And with that, I’ll turn it over to Angenette.
Angenette Nordqvist
Yeah, and to just build on that a little bit more, finding those key suppliers, those key partners, and even for smaller companies, some contract manufacturers, it is a way to sort of split up the risk a little bit and to build some supply chain resilience.
These partners that are identified should be a part of the development process where possible to get that input on manufacturing capability and design for manufacturing ability.
But I go back, Catie, to your first question. A responsible medical device manufacturer must build a system that can respond to these supply chain challenges that are inevitable, be it global unrest or natural disaster.
And there’s been a case study done and a real-world example, the earthquake and tsunami in Japan in 2011. It brought serious risk from many perspectives, but for this discussion it had an effect on a critical supply chain within the biopharmaceutical industry.
GE Healthcare has published and has been studied for its response. They were impacted by one of their sole source suppliers for a critical raw material for their widely used chromatography media called Sephacryl.
And the immediate business impact was availability of that raw material into their manufacturing. And this product, this Sephacryl, is a part of, I mean many, many, many very commonly used biopharmaceuticals therapies.
So, we’re talking global impact potentially to patient health. Despite this being sole sourced, they needed to identify a biologically equivalent raw material and they needed to do it quickly.
And of course it can’t happen quickly. And so GE Healthcare, they were very responsible. They did well. Their immediate supply chain needs were met.
They managed their distribution very effectively while they were bringing their supplier back up and requalifying that supplier after the natural urgent issue with the tsunami and that earthquake.
And so, no customer ended up being hindered from their own production. However, it is a lesson to be learned. It is important to take a risk-based approach when you look at your whole supply chain.
And if you don’t have the luxury, Sephacryl I know was designed some 50 years ago, so perhaps these topics weren’t as well formed 50 years ago.
But if you can bring in these concepts as part of design, then that’s what should be done. And boy, it’s powerful if you can identify those critical components or materials early in the design process and identify multiple sources that then get qualified through the manufacturing and through to the customer and the end customer that they qualify multiple suppliers that you’ve used in your supply chain in their final product as well.
We talk about global unrest and the response may be multiple. We might need to find multiple sources for these high-risk components.
Great to have great design activities and collaboration with strong partners and bringing them in early. Very difficult to succeed without strong systems.
That’s where the tools come in. Having a strong eQMS and product lifecycle management system that can easily connect to some enterprise resource planning, boy that’s nice.
And boy, it enables a more comprehensive view and controls in the systems. The systems can’t stand alone. Obviously the content has to be there, but we can have some great content that’s difficult to access and difficult to connect within and make it the very challenging task that we have at hand, make it even harder.

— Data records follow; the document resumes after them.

Lemma remaining_length_roundtrip_witness :
  exists outLen m',
    aws_iot_mqtt_internal_write_len_to_buffer [0; 0; 0; 0] 1 321 = Done (outLen, m') /\
    outLen = (if 321 <? 128 then 1 else if 321 <? 16384 then 2 else if 321 <? 2097152 then 3 else 4) /\
    aws_iot_mqtt_internal_decode_remaining_length_from_buffer m' 1 0 = Done (SUCCESS, 321, outLen) /\
    zlen m' = zlen [0; 0; 0; 0] /\
    (forall i, ~ (1 <= Z.of_nat i < 1 + outLen) -> m' !! i = [0; 0; 0; 0] !! i).
Proof.
  apply (remaining_length_roundtrip [0; 0; 0; 0] 1 321 0); unfold MAX_REMAINING_LENGTH; try lia.
  vm_compute. discriminate.
Defined.

(** On any input of which four bytes are readable the decoder
    [aws_iot_mqtt_internal_decode_remaining_length_from_buffer] terminates without reading further
    and yields either SUCCESS with a value of at most 28 bits, after one to four digits of which
    exactly the last has its top bit clear, or MQTT_DECODE_REMAINING_LENGTH_ERROR with
    [*readBytesLen] untouched, precisely when the first four bytes all have the top bit set. *)
Theorem decode_remaining_length_total (m : bytes) (p r0 : Z) :
  Forall is_byte m -> 0 <= p -> p + 4 <= zlen m ->
  exists rc v len,
    aws_iot_mqtt_internal_decode_remaining_length_from_buffer m p r0 = Done (rc, v, len) /\
    0 <= v <= MAX_REMAINING_LENGTH /\
    ((rc = SUCCESS /\ 1 <= len <= 4 /\
      (forall i, 0 <= i < len - 1 -> exists b, load m (p + i) = Done b /\ 128 <= b) /\
      (exists b, load m (p + len - 1) = Done b /\ b < 128)) \/
     (rc = MQTT_DECODE_REMAINING_LENGTH_ERROR /\ len = r0 /\
      forall i, 0 <= i < 4 -> exists b, load m (p + i) = Done b /\ 128 <= b)).
Proof.
  intros Hm Hp Hl. destruct (decode_len_total m p r0 Hm Hp Hl) as ([[rc v] len] & E & Hv & H).
  exists rc, v, len. split; [done|]. split; [done|].
  destruct H as [(-> & H1 & H2 & H3)|H]; [left|right; done].
  split; [done|]. split; [lia|].
  rewrite Z.sub_0_r in *. split; [exact H2|]. exact H3.
Qed.

Lemma decode_remaining_length_total_witness :
  exists rc v len,
    aws_iot_mqtt_internal_decode_remaining_length_from_buffer [255; 255; 255; 255; 1] 0 7
      = Done (rc, v, len) /\
    0 <= v <= MAX_REMAINING_LENGTH /\
    ((rc = SUCCESS /\ 1 <= len <= 4 /\
      (forall i, 0 <= i < len - 1 -> exists b, load [255; 255; 255; 255; 1] (0 + i) = Done b /\ 128 <= b) /\
      (exists b, load [255; 255; 255; 255; 1] (0 + len - 1) = Done b /\ b < 128)) \/
     (rc = MQTT_DECODE_REMAINING_LENGTH_ERROR /\ len = 7 /\
      forall i, 0 <= i < 4 -> exists b, load [255; 255; 255; 255; 1] (0 + i) = Done b /\ 128 <= b)).
Proof.
  apply (decode_remaining_length_total [255; 255; 255; 255; 1] 0 7).
  - repeat constructor; lia.
  - lia.
  - vm_compute. discriminate.
Defined.

(** The length the serialisers test against the transmit buffer
    ([aws_iot_mqtt_internal_get_final_packet_length_from_remaining_length]) is never less than the
    length of the packet written, and exceeds it by at most one byte. *)
Lemma final_packet_length_bounds (header : Z) (body : bytes) :
  zlen body <= MAX_REMAINING_LENGTH ->
  zlen (mqtt_packet header body)
    <= aws_iot_mqtt_internal_get_final_packet_length_from_remaining_length (zlen body)
    <= zlen (mqtt_packet header body) + 1.
Proof.
  intros H. rewrite mqtt_packet_zlen. pose proof (zlen_nonneg body).
  pose proof (final_packet_length_value (zlen body)). lia.
Qed.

So great partners, contract manufacturers, suppliers, and then getting those right tools in place I think are important.
Catie Jelinski
I can’t even imagine trying to do some of this stuff from a paper-based system, especially when you have a team in Malaysia and a team in Mexico and a team in the United States.

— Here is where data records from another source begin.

(* ===== verification/Packets.v ===== *)
(** * MQTT packets: serialisers and deserialisers

    [_aws_iot_mqtt_serialize_connect] and [_aws_iot_mqtt_deserialize_connack]
    (src/aws_iot_mqtt_client_connect.c), [_aws_iot_mqtt_internal_serialize_publish],
    [aws_iot_mqtt_internal_serialize_ack], [aws_iot_mqtt_internal_deserialize_publish] and
    [aws_iot_mqtt_internal_deserialize_ack] (src/aws_iot_mqtt_client_publish.c), the subscribe and
    unsubscribe packets (src/aws_iot_mqtt_client_subscribe.c, ..._unsubscribe.c) and
    [aws_iot_mqtt_internal_serialize_zero] (src/aws_iot_mqtt_client_common_internal.c).

    A serialiser takes the transmit buffer and the variable its length pointer points to ([None] is
    NULL) and returns both with the code; a deserialiser likewise takes and returns the variables
    its out-parameters point to.  The specification of an encoder is the packet of the MQTT 3.1.1
    standard, [mqtt_packet] of [Wire]. *)

From S2P Require Export Wire.

(** ** CONNECT *)

Module MQTT_Connect_Header_Flags.
Definition set_cleansession (all v : Z) : Z := MQTTHeader.set_field all 1 1 v.
Definition set_will (all v : Z) : Z := MQTTHeader.set_field all 2 1 v.
Definition set_willQoS (all v : Z) : Z := MQTTHeader.set_field all 3 2 v.
Definition set_willRetain (all v : Z) : Z := MQTTHeader.set_field all 5 1 v.
Definition set_password (all v : Z) : Z := MQTTHeader.set_field all 6 1 v.
Definition set_username (all v : Z) : Z := MQTTHeader.set_field all 7 1 v.
Definition will (all : Z) : Z := Z.land (Z.shiftr all 2) 1.
Definition password (all : Z) : Z := Z.land (Z.shiftr all 6) 1.
Definition username (all : Z) : Z := Z.land (Z.shiftr all 7) 1.
End MQTT_Connect_Header_Flags.

Module MQTT_Connack_Header_Flags.
Definition sessionpresent (all : Z) : Z := Z.land (Z.shiftr all 7) 1.
End MQTT_Connack_Header_Flags.

Definition _aws_iot_get_connect_packet_length (p : IoT_Client_Connect_Params) : Z :=
  let len := 10 in
  let len := u32 (len + clientIDLen p + 2) in
  let len :=
    if isWillMsgPresent p
    then u32 (len + will_topicNameLen (will p) + 2 + will_msgLen (will p) + 2) else len in
  let len := if pUsername p is Some _ then u32 (len + usernameLen p + 2) else len in
  let len := if pPassword p is Some _ then u32 (len + passwordLen p + 2) else len in
  len.

(** The connect flags byte, as the serialiser assembles it. *)
Definition connect_flags (p : IoT_Client_Connect_Params) : Z :=
  let all := 0 in
  let all := MQTT_Connect_Header_Flags.set_cleansession all (if isCleanSession p then 1 else 0) in
  let all := MQTT_Connect_Header_Flags.set_will all (if isWillMsgPresent p then 1 else 0) in
  let all :=
    if negb (MQTT_Connect_Header_Flags.will all =? 0) then
      let all := MQTT_Connect_Header_Flags.set_willQoS all (will_qos (will p)) in
      MQTT_Connect_Header_Flags.set_willRetain all (if will_isRetained (will p) then 1 else 0)
    else all in
  let all := if pUsername p is Some _ then MQTT_Connect_Header_Flags.set_username all 1 else all in
  let all := if pPassword p is Some _ then MQTT_Connect_Header_Flags.set_password all 1 else all in
  all.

If you’re not connected with the right tools, you’re not going to be able to respond quickly. And the right tools and programs also help for managing the entire product lifecycle across all the departments, design, quality, supply chain, and manufacturing.
And I believe that this approach to managing quality is necessary for today’s medical device companies. It is a necessity. Angenette, how can you help explain how a product-centric approach to quality is different and why it matters so much?
Angenette Nordqvist
Yeah, so I mean for me you have to have a solid QMS, and today’s ISO standards more and more they’re asking for that process focus, that risk- based approach.
It’s a must for medical device companies. The ISO standards now show this plan, do, check, act, continuous improvement. They even have … ISO 9001 has SIPOC as a model for defining a process, which I really dug.
So they got to kudos from me on that addition. And so, building a good quality management system with total quality management, building that continuous improvement cycle into processes, I think is key.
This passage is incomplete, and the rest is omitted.